Restoring the Reputation of Gas Stoves

A new, peer-reviewed April scientific article demolishes an earlier claim, largely written by activist opponents of natural gas at the Rocky Mountain Institute, that home stoves burning natural gas cause childhood asthma.

That January 2023 article said, “We found that 12.7% … of current childhood asthma in the US is attributable to gas stove use.” Later, in interviews, RMI’s Brady Seals, one of the lead authors, claimed, “We were never saying that gas stoves cause asthma, we always say that they are associated with asthma, because that’s what the meta-analysis says, and that’s the data we have.” Attributable is a clear claim of causation and was widely reported that way in the general media.

The Apr. 17 article in the Global Epidemiology journal – “Gas cooking and respiratory outcomes in children: A systematic review” – finds, in characteristic scientific understatement, that “that the epidemiology literature is limited by high heterogeneity and low study quality and, therefore, it does not provide sufficient evidence regarding causal relationships between gas cooking or indoor NO2 and asthma or wheeze.

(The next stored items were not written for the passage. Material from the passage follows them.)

(** ** Copies *)

Definition set_id (i : Z) (n : CPGNode) : CPGNode :=
  mkNode i (kind n) (operator_or_literal n) (resolved_fqn n) (enclosing_decl_fqn n) (structural_path n).

Lemma index_of_app_l (l k : list Z) x : x ∈ l -> index_of x (l ++ k) = index_of x l.
Proof.
  induction l as [|y l IH]; [by intros ?%elem_of_nil|]. intros Hx. cbn.
  destruct (decide (x = y)); [done|]. rewrite IH; [done|]. by apply elem_of_cons in Hx as [?|?].
Qed.

Lemma rank_app_l l k x : x ∈ l -> rank (l ++ k) x = rank l x.
Proof. intros Hx. unfold rank. by rewrite index_of_app_l. Qed.

Lemma rank_snoc l x : x ∉ l -> rank (l ++ [x]) x = len l.
Proof.
  intros Hx. unfold rank. cut (index_of x (l ++ [x]) = Some (length l)); [by intros ->|].
  induction l as [|y l IH]; cbn; [by rewrite decide_True|].
  apply not_elem_of_cons in Hx as [H1 H2]. rewrite decide_False by done. by rewrite IH.
Qed.

Section copy_fold.
Context {X : Type} (key : X -> Z) (F : X -> CPGNode).

Definition copied (xs : list X) : CPG * gmap Z Z :=
  fold_left (fun acc x => copy_node (operator_or_literal (F x)) (F x) acc (key x)) xs (empty_cpg, ∅).

Lemma copy_fold xs : NoDup (map key xs) ->
  (copied xs).1 = mkCPG (map (fun x => set_id (rank (map key xs) (key x)) (F x)) xs) [] /\
  (forall k i, (copied xs).2 !! k = Some i <-> k ∈ map key xs /\ i = rank (map key xs) k).
Proof.
  induction xs as [|x xs IH] using rev_ind; intros Hnd.
  { split; [done|]. intros k i. cbn. rewrite lookup_empty, elem_of_nil. naive_solver. }
  rewrite map_app in Hnd. apply NoDup_app in Hnd as (H1 & H2 & _).
  destruct (IH H1) as [E1 E2]. unfold copied in *. rewrite fold_left_app. cbn [fold_left].
  set (acc := fold_left _ xs _) in *. clearbody acc.
  assert (Hx : key x ∉ map key xs) by (intros Hin; apply (H2 _ Hin); by left).
  unfold copy_node, add_node. cbn [fst snd]. rewrite E1. cbn [nodes edges].
  rewrite !map_app. cbn [map]. split.
  - f_equal. f_equal.
    + apply map_ext_in. intros y Hy%list_elem_of_In. rewrite rank_app_l; [done|].
      by apply list_elem_of_fmap_2.
    + cbn. rewrite rank_snoc by done. unfold len, set_id. by rewrite !length_map.
  - intros k i. rewrite length_map, lookup_insert_Some, E2, elem_of_app, list_elem_of_singleton.
    destruct (decide (k = key x)) as [->|Hne].
    + rewrite rank_snoc by done. unfold len. rewrite length_map. naive_solver.
    + split.
      * intros [[? _]|(_ & Hk & ->)]; [done|]. rewrite rank_app_l by done. auto.
      * intros [[Hk|?] ->]; [|done]. rewrite rank_app_l by done. auto.
Qed.
End copy_fold.

Lemma copy_edges_spec (remap : gmap Z Z) (o : list Z) es : forall g,
  (forall k i, remap !! k = Some i <-> k ∈ o /\ i = rank o k) ->
  (forall e, e ∈ es -> src e ∈ o /\ dst e ∈ o) ->
  foldO (copy_edge remap) g es = Ok (mkCPG (nodes g) (edges g ++ map (rename_edge (rank o)) es)).
Proof.
  induction es as [|e es IH]; intros g Hm He; cbn.
  { rewrite app_nil_r. by destruct g. }
  destruct (He e (list_elem_of_here _ _)) as [Hs Hd]. unfold copy_edge, getitem.
  rewrite (proj2 (Hm (src e) _)) by done. cbn. rewrite (proj2 (Hm (dst e) _)) by done. cbn.
  change (foldO (fun g e => s ⇐ match remap !! src e with Some a => Ok a | None => Raise KeyError end;
    d ⇐ match remap !! dst e with Some a => Ok a | None => Raise KeyError end;
    Ok (add_edge g s d (edge_kind e)))) with (foldO (copy_edge remap)).
  rewrite IH by (done || intros; apply He; by right). cbn. by rewrite <-app_assoc.
Qed.

(** ** The slice *)

(** The node of [g] with an id. *)
Definition node_at (g : CPG) (k : Z) : CPGNode := default (mkNode k [] [] [] [] []) (by_id g !! k).

Definition inside (keep : list Z) (e : CPGEdge) : bool := bool_decide (src e ∈ keep) && bool_decide (dst e ∈ keep).

(** The subgraph induced by [keep], renumbered by position in [keep]. *)
Definition induced (g : CPG) (keep : list Z) : CPG :=
  mkCPG (map (fun k => set_id (rank keep k) (node_at g k)) keep)
        (map (rename_edge (rank keep)) (List.filter (inside keep) (edges g))).

Lemma nodes_by_id_lookup g k : NoDup (ids g) -> k ∈ ids g -> nodes_by_id g !! k = Some (node_at g k).
Proof.
  intros Hnd Hk. destruct (by_id_Some g k Hk) as (nd & Hnd' & <- & E). unfold node_at. rewrite E. cbn.
  unfold nodes_by_id. apply py_dict_lookup.
  - rewrite <-list_fmap_compose. done.
  - apply list_elem_of_fmap. eauto.
Qed.

Lemma nodes_by_id_is_Some g k : is_Some (nodes_by_id g !! k) <-> k ∈ ids g.
Proof. unfold nodes_by_id. rewrite py_dict_lookup_is_Some, <-list_fmap_compose. done. Qed.

Lemma slice_nodes_spec g keep : NoDup (ids g) -> (forall x, x ∈ keep -> x ∈ ids g) ->
  forall acc, foldO (slice_node (nodes_by_id g)) acc keep =
  Ok (fold_left (fun acc x => copy_node (operator_or_literal (node_at g x)) (node_at g x) acc x) keep acc).
Proof.
  intros Hnd. induction keep as [|k keep IH]; intros Hk acc; cbn; [done|].
  unfold slice_node at 1, getitem. rewrite nodes_by_id_lookup by (done || apply Hk; by left). cbn.
  apply IH. intros x Hx. apply Hk. by right.
Qed.

Record slice_of (g : CPG) (w : list Z) (sink : Z) (keep : list Z) : Prop := {
  so_sorted : StronglySorted Z.le keep;
  so_nodup : NoDup keep;
  so_ids x : x ∈ keep -> x ∈ ids g;
  so_elem x : x ∈ keep <-> x ∈ w \/ rtc (depends g) x sink
}.

Lemma slice_spec g w sink :
  valid_cpg g -> last w = Some sink -> (forall x, x ∈ w -> x ∈ ids g) ->
  exists keep, slice_of g w sink keep /\
    _backward_interprocedural_slice g w = Ok (mkSlice (induced g keep) (map (rank keep) w)).
Proof.
  intros Hg Hl Hw. assert (Hs : sink ∈ w) by by apply last_Some_elem_of.
  destruct (slice_cone_spec g w sink Hg Hl (Hw _ Hs)) as (on & Hon & Hx).
  set (keep := py_sorted Z.leb (elements on)).
  assert (Hk : forall x, x ∈ keep <-> x ∈ on).
  { intros x. unfold keep. rewrite py_sorted_elem. apply elem_of_elements. }
  assert (Hi : forall x, x ∈ keep -> x ∈ ids g).
  { intros x [?|Hr]%Hk%Hx; [auto|]. apply rtc_inv in Hr as [->|(y & Hy & _)]; [auto|].
    by destruct (depends_ids g Hg _ _ Hy). }
  assert (Hnd : NoDup keep) by (unfold keep; rewrite py_sorted_perm; apply NoDup_elements).
  exists keep. split.
  { split; [|done|done|intros x; by rewrite Hk]. pose proof (py_sorted_sorted Z.leb (elements on)) as Hss.
    fold keep in Hss. revert Hss. generalize keep. clear. intros l. induction 1 as [|x l H1 IH H2]; constructor; [done|].
    eapply Forall_impl; [exact H2|]. intros y Hy. cbn in Hy. lia. }
  unfold _backward_interprocedural_slice. rewrite Hl.
  replace (forallb _ w) with true.
  2:{ symmetry. apply forallb_forall. intros x Hin%list_elem_of_In. apply bool_decide_eq_true, nodes_by_id_is_Some; auto. }
  cbn [negb]. rewrite Hon. cbn [obind]. fold keep. rewrite slice_nodes_spec by (done || apply Hg). cbn [obind].
  destruct (copy_fold id (node_at g) keep) as [E1 E2]; [by rewrite map_id|].
  rewrite map_id in E1, E2. unfold copied, id in E1, E2. set (acc := fold_left _ keep _) in *.
  rewrite (copy_edges_spec _ keep); [|done|].
  2:{ intros e [_ He]%list_elem_of_In%filter_In. apply andb_true_iff in He as [H1 H2].
      by rewrite !Hk, <-(bool_decide_eq_true (src e ∈ on)), <-(bool_decide_eq_true (dst e ∈ on)). }
  cbn [obind]. rewrite (mapO_pure _ (rank keep)).
  2:{ intros x Hin. apply getitem_Ok, E2. split; [|done]. apply Hk, Hx. by left. }
  cbn [obind]. rewrite E1. unfold induced. cbn [nodes edges app]. do 4 f_equal.
  apply filter_ext. intros e. unfold inside. f_equal; apply bool_decide_ext; by rewrite Hk.
Qed.

Lemma slice_refuses g w sink x : last w = Some sink -> x ∈ w -> x ∉ ids g ->
  _backward_interprocedural_slice g w = Raise WitnessNotInCPG.
Proof.
  intros Hl Hx Hn. unfold _backward_interprocedural_slice. rewrite Hl.
  replace (forallb _ w) with false; [done|]. symmetry. apply not_true_iff_false.
  rewrite forallb_forall. intros H. apply list_elem_of_In in Hx.
  by apply H, bool_decide_eq_true, nodes_by_id_is_Some in Hx.
Qed.

Lemma slice_Ok g w s : valid_cpg g -> _backward_interprocedural_slice g w = Ok s ->
  exists sink keep, last w = Some sink /\ slice_of g w sink keep /\
    s = mkSlice (induced g keep) (map (rank keep) w).
Proof.
  intros Hg H. destruct (last w) as [sink|] eqn:Hl.
  2:{ unfold _backward_interprocedural_slice in H. by rewrite Hl in H. }
  destruct (decide (Forall (fun x => x ∈ ids g) w)) as [Hw|Hw].
  - rewrite Forall_forall in Hw. destruct (slice_spec g w sink Hg Hl Hw) as (keep & Hk & E).
    rewrite E in H. injection H as <-. by exists sink, keep.
  - apply not_Forall_Exists in Hw; [|apply _]. apply Exists_exists in Hw as (x & Hx & Hn).
    by rewrite (slice_refuses g w sink x) in H.
Qed.

(** The backward slice is exact.  On a valid graph the slice of a
    non-empty witness of existing nodes is the subgraph induced by the witness
    and every node from which its last node, the sink, is reachable along CFG,
    CALL and PDG edges, renumbered in the order of the ids, with the witness
    renumbered the same way; an empty witness and a witness with an unknown
    node are refused. *)
Theorem backward_slice_exact g w :
  valid_cpg g ->
  match last w with
  | None => _backward_interprocedural_slice g w = Raise EmptyWitness
  | Some sink =>
      ((exists x, x ∈ w /\ x ∉ ids g) -> _backward_interprocedural_slice g w = Raise WitnessNotInCPG) /\
      ((forall x, x ∈ w -> x ∈ ids g) -> exists keep, slice_of g w sink keep /\
        _backward_interprocedural_slice g w = Ok (mkSlice (induced g keep) (map (rank keep) w)))
  end.
Proof.
  intros Hg. destruct (last w) as [sink|] eqn:Hl.
  - split; [|by apply slice_spec]. intros (x & Hx & Hn). by apply (slice_refuses g w sink x).
  - unfold _backward_interprocedural_slice. by rewrite Hl.
Qed.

We caution against over-interpreting the quantitative evidence synthesis estimates from meta-analyses of these studies.”

Most damning, the Global Epidemiology article states that “a large proportion of the studies to date are subject to multiple sources of bias and inaccuracy, primarily due to self-reported gas cooking exposure or respiratory outcome, insufficient adjustment for key confounders (e.g., environmental tobacco smoke, family history of asthma or allergies, socioeconomic status or home environment), and unestablished temporality.”

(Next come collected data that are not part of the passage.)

Lemma normal_forms_iso p g h :
  numbered g -> numbered h -> cpg_iso p (anon g) (anon h) ->
  (existsb is_identifier (nodes g) = true -> valid_cpg (anon g) /\ sized (anon g)) ->
  (existsb is_identifier (nodes h) = true -> valid_cpg (anon h) /\ sized (anon h)) ->
  exists q, cpg_iso q (normal_form g (local_order g)) (normal_form h (local_order h)).
Proof.
  intros Hg Hh Hiso Vg Vh. pose proof (named_iso _ _ _ Hiso) as En. unfold local_order.
  pose proof (numbered_nodup g Hg) as Ng. pose proof (numbered_nodup h Hh) as Nh.
  destruct (existsb is_identifier (nodes g)) eqn:Eg; rewrite <-En.
  - destruct (Vg eq_refl) as [Vg1 Vg2], (Vh (eq_sym En)) as [Vh1 Vh2].
    destruct (tree_iso p (anon g) (anon h)) as [_ Hb]; [done..|].
    destruct (best_sound (anon g)) as [Pg Cg]; [done..|]. destruct (best_sound (anon h)) as [Ph Ch]; [done..|].
    rewrite Cg, Ch in Hb. exists (matching (best (anon g)).2 (best (anon h)).2).
    assert (Hq : cpg_iso (matching (best (anon g)).2 (best (anon h)).2) (anon g) (anon h)).
    { apply aencode_eq_iso; [done..|by symmetry|by symmetry|by symmetry]. }
    unfold anon in Pg at 2, Ph at 2. rewrite ids_map_nodes in Pg, Ph by done.
    rewrite <-(map_matching (best (anon g)).2 (best (anon h)).2) at 2.
    + apply normal_form_iso; [done..|by symmetry|done].
    + by rewrite Pg.
    + rewrite (Permutation_length Pg), (Permutation_length Ph).
      rewrite <-(Permutation_length (anon_ids p g h Hiso)). by rewrite length_map.
  - exists p. assert (Hf : forall o, normal_form h o = map_nodes qualified h).
    { intros o. unfold normal_form. by rewrite unnamed_form. }
    rewrite (Hf (ids h)), <-(Hf (map p (ids g))). by apply normal_form_iso.
Qed.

“…bias and inaccuracy, primarily due to self-reported gas cooking exposure or respiratory outcome, insufficient adjustment for key confounders (e.g., environmental tobacco smoke, family history of asthma or allergies, socioeconomic status or home environment), and unestablished temporality.”

The April study, led by researchers from Boston-based Gradient, an environmental and health risk sciences consulting firm, reviewed 66 earlier studies of gas cooking and childhood respiratory histories. “We conducted the first systematic review of this epidemiology literature that includes an in-depth evaluation of study heterogeneity and study quality, neither of which was systematically evaluated in earlier reviews,” says the article. “Most of the studies are cross-sectional by design, precluding causal inference. Only a few are cohort studies that could establish temporality and they have largely reported null results. There is large variability across studies in terms of study region, age of children, gas cooking exposure definition, and asthma or wheeze outcome definition, precluding clear interpretations of meta-analysis estimates….”

The bottom line, the January RMI-led study is worthless. The handwringing about cooking with gas is overdone.

The January study led some activists, including a member of the federal Consumer Product Safety Commission, to suggest that a ban on gas stoves might be in order. Republican politicians immediately and predictably expressed outrage. But the White House quickly put out a statement that President Biden has no interest in banning gas stoves, and CPSC chair Alex Hoehn-Saric issued a statement, “I am not looking to ban gas stoves and the CPSC has no proceeding to do so.”

In related natural gas news, a federal appeals court Apr. 17 overturned a 2019 Berkeley, Calif., law banning gas in new construction, siding with an appeal from the California Restaurant Association. The city ordinance would ban natural gas piping in new buildings, in favor of electricity. The Ninth Circuit Court of Appeals in San Francisco, in a 3-0 decision, ruled that the local law was preempted by the federal Energy Policy and Conservation Act.

The opinion, overturning a federal district court ruling, said the federal law “expressly preempts State and local regulations concerning the energy use of many natural gas appliances, including those used in household and restaurant kitchens. Instead of directly banning those appliances in new buildings, Berkeley took a more circuitous route to the same result and enacted a building code that prohibits natural gas piping into those buildings, rendering the gas appliances useless.”

The appeals court overturned the city ordinance and remanded the case to the district court.

The Associated Press reported, “The ruling was expected to be appealed, according to a statement from a group of environmental advocates. Matt Vespa, a senior attorney with the nonprofit Earthjustice, called the decision misguided. ‘As we face a climate and air quality crisis from coast to coast, it is vital that cities and states maintain all legal pathways to protect public health, cut climate emissions, and increase safety by addressing pollution from buildings, and we’ll continue to fight to ensure this authority is preserved,’” Vespa said.